War Blutiger Winter schon nichts für zartbesaitete Leser, so erhöht Tom Callaghan den Faktor Brutalität noch mal ordentlich. Nicht genug, dass die Kinder sexuell misshandelt und dabei gefilmt werden, sie werden zudem zu Tode gefoltert und da sie aus Waisenhäusern stammen nicht vermisst. Warum Eltern ihre Kinder an fremde Menschen abgeben, zeigt der Autor eindrucksvoll auf. Bittere Armut und die Hoffnung auf ein besseres Leben (gerade für die Kinder) machen vieles möglich.
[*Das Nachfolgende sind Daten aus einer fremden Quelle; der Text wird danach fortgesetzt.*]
(** ** The members of [class D] *)

Definition D_names : list (list Z) := [
  u "A_schema_definition_can_only_contain_query_mutation_and_subscription_fields";
  u "Cannot_add_an_output_type_to_an_input_location";
  u "Cannot_add_an_input_type_to_an_output_location";
  u "Cannot_annotate_with_a_type_that_recursively_references_the_directive_0";
  u "Cannot_select_fields_on_a_scalar_field_0";
  u "Directive_cannot_reference_itself";
  u "Duplicate_argument_0";
  u "Duplicate_field_0";
  u "Duplicate_fragment_0";
  u "Duplicate_type_0";
  u "Expected_0_but_got_1";
  u "Expected_0_but_instead_reached_the_end_of_document";
  u "Expected_at_least_a_field_inline_fragment_or_fragment_spread";
  u "Expected_directive_location_but_instead_reached_the_end_of_document";
  u "Expected_directive_location";
  u "Expected_enum_value_but_instead_got_0";
  u "Expected_field_definition";
  u "Expected_field_inline_fragment_or_fragment_spread";
  u "Expected_fragment_spread_or_inline_fragment";
  u "Expected_name_of_argument";
  u "Expected_name_of_interface";
  u "Expected_name_of_object";
  u "Expected_name_but_instead_got_0";
  u "Expected_object_field_name";
  u "Expected_operation_definition_or_fragment_definition";
  u "Expected_type_annotation_instead_got_0";
  u "Expected_type_definition";
  u "Expected_type_name_instead_got_0";
  u "Expected_value_instead_got_0";
  u "Field_0_does_not_exist_on_type_1";
  u "Fragment_0_is_not_defined";
  u "Interface_0_is_not_defined";
  u "Invalid_Unicode_escape_sequence";
  u "Missing_required_argument_0";
  u "Missing_required_field_0";
  u "Mutations_are_not_supported";
  u "No_query_root_operation_type_defined";
  u "Only_objects_are_allowed_as_members_in_a_union";
  u "Subscriptions_are_not_supported";
  u "The_directive_0_does_not_support_the_location_1";
  u "The_field_0_in_interface_1_is_not_implemented";
  u "The_object_0_does_not_implement_the_interface_1";
  u "The_object_0_does_not_match_the_object_1";
  u "The_type_0_is_not_an_object";
  u "The_type_0_is_not_member_of_the_union_1";
  u "The_value_0_is_not_assignable_to_type_1";
  u "Type_0_does_not_match_type_1_from_the_interface_2";
  u "Type_0_is_not_assignable_to_type_1";
  u "Type_0_is_not_defined";
  u "Type_conditions_are_only_applicable_inside_object_interfaces_and_unions";
  u "Undefined_directive_0";
  u "Undefined_enum_value_0";
  u "Unexpected_end_of_implementations";
  u "Unknown_argument_0";
  u "Unterminated_string_value"
].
Borubaew sinnt auf Rache, zumal er nach dem Tod seiner geliebten Tschinara ohnehin von Verzweiflung und Selbstvorwürfen geprägt ist. Warum starb seine Frau und nicht er? Dass er sich zunehmend zu Saltanat hingezogen fühlt, scheint ihm nur bedingt zu helfen. Die Erinnerungen sitzen nach wie vor tief und so sieht sich Saltanat in Konkurrenz zu einer Verstorbenen.

 

"Alles im Leben dreht sich um Vertrauen. Das zu begreifen ist einfach. Schwierig ist nur herauszufinden, wem man trauen kann. Und wann."

 

Wer gute Nerven hat, liest hier erneut einen packenden Thriller von Tom Callghan mit interessanten Charakteren, tiefen Einblicken in ein unbekanntes und landschaftlich reizvolles Land in Zentralasien (Kirgisistan) sowie reichlich Action. Tödlicher Frühling ist eine grandiose Fortsetzung von Blutiger Winter und so darf man sich auf den dritten Teil (wenn es denn einen geben wird) freuen. Der Titel könnte "Mörderischer Sommer" lauten, aber vielleicht reicht die Fantasie ja auch für mehr.